The RSYS framework for the call
The next step
Today, our invocation platform is significantly smaller and scalable across many different use cases and platforms. We support telephones that millions of people use every day. Our library is part of all our major calling apps, including Messenger, Instagram, Portal and Workplace WeChat. RSYS is a long process to build, but it doesn’t feel much different to the people who use these applications. It will continue to provide people with a great phone experience. But this is just the beginning.
The work we’re doing in RSYS will allow us to continue to innovate and extend our calling experience as we move into the future. In addition to building a library that will be sustainable for the next decade or more, this work laid the foundation for cross-application invocation of all of our applications.

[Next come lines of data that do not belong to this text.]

(** The same for [xsk_delete_map_entry] and [xsk_release_xdp_prog].  The entry
    of the socket map is taken out: the code does not look at the result of that call, and
    the kernel takes a closed socket out of the map itself. *)
Inductive release_step (q : Z) : iface -> pc -> iface -> pc -> Prop :=
| st_leave I p k own : if_progs I !! p = Some k ->
    release_step q I (Ready p own) (set_prog I p (set_xsks k (delete q (k_xsks k)))) (Leaving p own)
| st_uncounted I p : release_step q I (Leaving p false) I Gone
| st_decr I p k v e r v' : if_progs I !! p = Some k -> k_refcnt k = Some v -> refcnt_env_ok e ->
    xsk_decr_prog_refcnt e v = (r, v') -> (r < 0 -> allow DecrFails = true) ->
    release_step q I (Leaving p true) (set_prog I p (set_refcnt k v')) (if c_true r then Gone else Detaching p)
| st_detach I p : release_step q I (Detaching p) (detach I p) Gone
| st_detach_fails I p : allow DetachFails = true -> release_step q I (Detaching p) I Gone.

Definition with_pc (pr : proc) (c : pc) : proc :=
  {| p_queue := p_queue pr; p_fd := p_fd pr; p_rx := p_rx pr; p_pc := c |}.

Inductive sys_step : iface * list proc -> iface * list proc -> Prop :=
| ss_setup I ps i pr I' c : ps !! i = Some pr -> setup_step (p_queue pr) (p_fd pr) (p_rx pr) I (p_pc pr) I' c ->
    sys_step (I, ps) (I', <[i := with_pc pr c]> ps)
| ss_release I ps i pr I' c : ps !! i = Some pr -> release_step (p_queue pr) I (p_pc pr) I' c ->
    sys_step (I, ps) (I', <[i := with_pc pr c]> ps).

End Steps.

(** ** What a packet meets *)

(** The default programs of the interface in order, until one does not pass
    the packet on: XDP_PASS is a chain call action of theirs. *)
Fixpoint run_default `{RedirectMap} (progs : gmap Z kprog) (attached : list Z) (q : Z) : Z * option Z :=
  match attached with
  | [] => (XDP_PASS, None)
  | p :: attached' =>
    match progs !! p with
    | None => run_default progs attached' q
    | Some k =>
      let action := xsk_def_prog (default 1 (k_refcnt k)) (k_xsks k) q in
      if action =? XDP_PASS then run_default progs attached' q else (action, k_xsks k !! q)
    end
  end.

(** ** Counting *)

Definition count (f : proc -> bool) (ps : list proc) : Z := foldr (fun pr n => c_bool (f pr) + n) 0 ps.

Lemma count_range f ps : 0 <= count f ps <= zlen ps.
Proof.
  induction ps as [| pr ps IH]; simpl; [unfold zlen; simpl; lia |]. rewrite zlen_cons. unfold c_bool. destruct (f pr); lia.
Qed.

Lemma count_insert f ps i pr pr' : ps !! i = Some pr ->
  count f (<[i := pr']> ps) = count f ps - c_bool (f pr) + c_bool (f pr').
Proof.
  revert i. induction ps as [| x ps IH]; intros [| i] E; simplify_eq/=; [lia |]. rewrite (IH _ E). lia.
Qed.

Lemma count_pos f ps i pr : ps !! i = Some pr -> f pr = true -> 0 < count f ps.
Proof.
  revert i. induction ps as [| x ps IH]; intros [| i] E Hf; simplify_eq/=.
  - rewrite Hf. pose proof (count_range f ps). unfold c_bool. lia.
  - specialize (IH i E Hf). unfold c_bool. destruct (f x); lia.
Qed.

(** The processes that are counted in program [p]. *)
Definition counts (p : Z) (pr : proc) : bool :=
  match p_pc pr with
  | AttachedProg p' | MapLookup p' true _ | MapUpdate p' true _ | Ready p' true | Leaving p' true => p =? p'
  | _ => false
  end.

(** The processes that have used up their one chance to be counted. *)
Definition past (pr : proc) : bool :=
  match p_pc pr with Start | LookedUp _ | MapFound _ | NeedProg => false | _ => true end.

Definition users (p : Z) (ps : list proc) : Z := count (counts p) ps.

(** ** The invariant *)

Section Invariant.
Context {hidden : bool}.

(** [hidden] says that the map of a count may have been overlooked. *)
Definition pc_ok (progs : gmap Z kprog) (c : pc) : Prop :=
  match c with
  | Start | NeedProg | Failed | Gone => True
  | LookedUp p | AttachedProg p => is_Some (progs !! p)
  | MapFound p => exists k v, progs !! p = Some k /\ k_refcnt k = Some v
  | MapLookup p own _ | MapUpdate p own _ | Ready p own | Leaving p own =>
      exists k, progs !! p = Some k /\ (own = true -> is_Some (k_refcnt k)) /\
        (hidden = false -> is_Some (k_refcnt k) -> own = true)
  | ErrLookup p att => att = false
  | Detaching p => exists k, progs !! p = Some k /\ k_refcnt k = Some 0
  end.

(** The count covers the processes that rely on it, and a program that is
    counted or cannot be counted is attached. *)
Definition prog_ok (attached : list Z) (ps : list proc) (p : Z) (k : kprog) : Prop :=
  match k_refcnt k with
  | Some v => users p ps <= v <= count past ps /\ (v <> 0 -> p ∈ attached)
  | None => p ∈ attached
  end.

Definition at_ready (pr : proc) (p : Z) : Prop := exists own, p_pc pr = Ready p own.

Record inv (I : iface) (ps : list proc) : Prop := {
  in_attached p : p ∈ if_attached I -> is_Some (if_progs I !! p);
  in_prog p k : if_progs I !! p = Some k -> prog_ok (if_attached I) ps p k;
  in_pc i pr : ps !! i = Some pr -> pc_ok (if_progs I) (p_pc pr);
  in_entry p k q fd : if_progs I !! p = Some k -> k_xsks k !! q = Some fd ->
    exists i pr, ps !! i = Some pr /\ p_queue pr = q /\ p_fd pr = fd /\ p_rx pr = true /\ at_ready pr p;
  in_ready i pr p k : ps !! i = Some pr -> at_ready pr p -> p_rx pr = true -> if_progs I !! p = Some k ->
    k_xsks k !! p_queue pr = Some (p_fd pr)
}.

(** Programs do not disappear, keep or lack their count, and a count of 0
    stays. *)
Definition progs_le (m m' : gmap Z kprog) : Prop :=
  forall p k, m !! p = Some k -> exists k', m' !! p = Some k' /\
    (is_Some (k_refcnt k) <-> is_Some (k_refcnt k')) /\ (k_refcnt k = Some 0 -> k_refcnt k' = Some 0).

Lemma progs_le_refl m : progs_le m m.
Proof. intros p k E. by exists k. Qed.

Lemma progs_le_insert m p k k' : m !! p = Some k -> (is_Some (k_refcnt k) <-> is_Some (k_refcnt k')) ->
  (k_refcnt k = Some 0 -> k_refcnt k' = Some 0) -> progs_le m (<[p := k']> m).
Proof.
  intros E H1 H2 p0 k0 E0. destruct (decide (p0 = p)) as [-> | Hne].
  - rewrite E in E0. injection E0 as <-. exists k'. by rewrite lookup_insert_eq.
  - exists k0. by rewrite lookup_insert_ne.
Qed.

Lemma pc_ok_le m m' c : progs_le m m' -> pc_ok m c -> pc_ok m' c.
Proof.
  intros HL. assert (forall p, is_Some (m !! p) -> is_Some (m' !! p)) as Hs.
  { intros p [k E]. destruct (HL _ _ E) as (k' & E' & _). by exists k'. }
  assert (forall p (own : bool), (exists k, m !! p = Some k /\ (own = true -> is_Some (k_refcnt k)) /\
      (hidden = false -> is_Some (k_refcnt k) -> own = true)) ->
    exists k, m' !! p = Some k /\ (own = true -> is_Some (k_refcnt k)) /\
      (hidden = false -> is_Some (k_refcnt k) -> own = true)) as Ho.
  { intros p own (k & E & H). destruct (HL _ _ E) as (k' & E' & H1 & _). exists k'. by rewrite <- H1. }
  destruct c; simpl; auto.
  - intros (k & v & E & Ev). destruct (HL _ _ E) as (k' & E' & H1 & _). rewrite Ev in H1.
    destruct (proj1 H1 ltac:(by eexists)) as [v' Ev']. by exists k', v'.
  - intros (k & E & Ev). destruct (HL _ _ E) as (k' & E' & _ & H2). exists k'. auto.
Qed.

Lemma with_pc_id pr : with_pc pr (p_pc pr) = pr.
Proof. by destruct pr. Qed.

(** A step of process [i] to the place [c]. *)
Lemma pc_ok_step m m' (ps : list proc) i pr c : progs_le m m' -> ps !! i = Some pr -> pc_ok m' c ->
  (forall i pr, ps !! i = Some pr -> pc_ok m (p_pc pr)) ->
  forall j pr', <[i := with_pc pr c]> ps !! j = Some pr' -> pc_ok m' (p_pc pr').
Proof.
  intros HL Hi Hc HI j pr' [(<- & <- & _) | [_ Hj]]%list_lookup_insert_Some; [done |].
  by eapply pc_ok_le, HI.
Qed.

(** The count of the users after a step. *)
Lemma users_step p ps i pr c : ps !! i = Some pr ->
  users p (<[i := with_pc pr c]> ps) = users p ps - c_bool (counts p pr) + c_bool (counts p (with_pc pr c)).
Proof. apply count_insert. Qed.

Lemma past_step ps i pr c : ps !! i = Some pr ->
  count past (<[i := with_pc pr c]> ps) = count past ps - c_bool (past pr) + c_bool (past (with_pc pr c)).
Proof. apply count_insert. Qed.

(** A process that is not ready, before or after, does not matter for the
    entries of the socket maps. *)
Lemma entries_step (progs progs' : gmap Z kprog) (ps : list proc) i pr c :
  ps !! i = Some pr -> (forall p, ~ at_ready pr p) -> (forall p, at_ready (with_pc pr c) p -> p_rx pr = false) ->
  (forall p k', progs' !! p = Some k' -> k_xsks k' = ∅ \/ exists k, progs !! p = Some k /\ k_xsks k' = k_xsks k) ->
  (forall p k q fd, progs !! p = Some k -> k_xsks k !! q = Some fd ->
    exists i pr, ps !! i = Some pr /\ p_queue pr = q /\ p_fd pr = fd /\ p_rx pr = true /\ at_ready pr p) ->
  forall p k q fd, progs' !! p = Some k -> k_xsks k !! q = Some fd ->
    exists j pr', <[i := with_pc pr c]> ps !! j = Some pr' /\ p_queue pr' = q /\ p_fd pr' = fd /\ p_rx pr' = true /\
      at_ready pr' p.
Proof.
  intros Hi Hn Hc Hx HE p k q fd Hk Hq. destruct (Hx p k Hk) as [E | (k0 & Hk0 & E)]; rewrite E in Hq; [done |].
  destruct (HE p k0 q fd Hk0 Hq) as (j & pr' & Hj & H). exists j, pr'. split; [| done].
  rewrite list_lookup_insert_ne; [done |]. intros ->. rewrite Hi in Hj. injection Hj as <-. by apply (Hn p), H.
Qed.

Lemma ready_step (progs progs' : gmap Z kprog) (ps : list proc) i pr c :
  ps !! i = Some pr -> (forall p, at_ready (with_pc pr c) p -> p_rx pr = false) ->
  (forall p k', progs' !! p = Some k' -> forall j pr', ps !! j = Some pr' -> j <> i -> at_ready pr' p ->
     exists k, progs !! p = Some k /\ k_xsks k' !! p_queue pr' = k_xsks k !! p_queue pr') ->
  (forall i pr p k, ps !! i = Some pr -> at_ready pr p -> p_rx pr = true -> progs !! p = Some k ->
    k_xsks k !! p_queue pr = Some (p_fd pr)) ->
  forall j pr' p k, <[i := with_pc pr c]> ps !! j = Some pr' -> at_ready pr' p -> p_rx pr' = true -> progs' !! p = Some k ->
    k_xsks k !! p_queue pr' = Some (p_fd pr').
Proof.
  intros Hi Hc Hx HR j pr' p k [(<- & <- & _) | [Hne Hj]]%list_lookup_insert_Some Ha Hrx Hk.
  - apply Hc in Ha. simpl in Hrx. congruence.
  - destruct (Hx p k Hk j pr' Hj ltac:(done) Ha) as (k0 & Hk0 & E). rewrite E. by eapply HR.
Qed.

Lemma prog_ok_step attached ps i pr c p k : ps !! i = Some pr ->
  c_bool (counts p (with_pc pr c)) <= c_bool (counts p pr) -> c_bool (past pr) <= c_bool (past (with_pc pr c)) ->
  prog_ok attached ps p k -> prog_ok attached (<[i := with_pc pr c]> ps) p k.
Proof.
  intros Hi Hc Hp. unfold prog_ok. destruct (k_refcnt k) as [v |]; [| done].
  rewrite (users_step _ _ _ _ _ Hi), (past_step _ _ _ _ Hi). intros [H1 H2]. split; [lia | done].
Qed.

(** Steps that leave the interface alone. *)
Lemma inv_same I ps i pr c : inv I ps -> ps !! i = Some pr ->
  (forall p, ~ at_ready pr p) -> (forall p, at_ready (with_pc pr c) p -> p_rx pr = false) ->
  (forall p, counts p (with_pc pr c) = true -> counts p pr = true) -> (past pr = true -> past (with_pc pr c) = true) ->
  pc_ok (if_progs I) c -> inv I (<[i := with_pc pr c]> ps).
Proof.
  intros HI Hi Hr Hr' Hc Hp Hok. split.
  - apply (in_attached _ _ HI).
  - intros p k Hk. apply prog_ok_step; [done | | | by apply (in_prog _ _ HI)].
    + specialize (Hc p). unfold c_bool. destruct (counts p (with_pc pr c)), (counts p pr); lia || by specialize (Hc eq_refl).
    + unfold c_bool. destruct (past pr), (past (with_pc pr c)); lia || by specialize (Hp eq_refl).
  - by apply (pc_ok_step (if_progs I)), HI; [apply progs_le_refl | |].
  - apply (entries_step (if_progs I) (if_progs I)); try done; [| apply HI]. intros p k' Hk. right. by exists k'.
  - apply (ready_step (if_progs I) (if_progs I)); try done; [| apply HI]. intros p k' Hk j pr' _ _ _. by exists k'.
Qed.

It also lays the foundation for us to build an environment centered on a remote presence.
This work benefited from working with the customer platform team. We are grateful to all who have contributed to RSYS, especially Ed Munoz, Hani Atassi, Alice Mengg, Shelly Willard, Val Kozina, Adam Hill, Matt Hammerly, Ondrej Lehecka, Eugene Agafonov, Michael Stella, Cameron Pickett, Ian Petersen and Mudit Goel provided assistance in implementation and continue to provide guidance and support.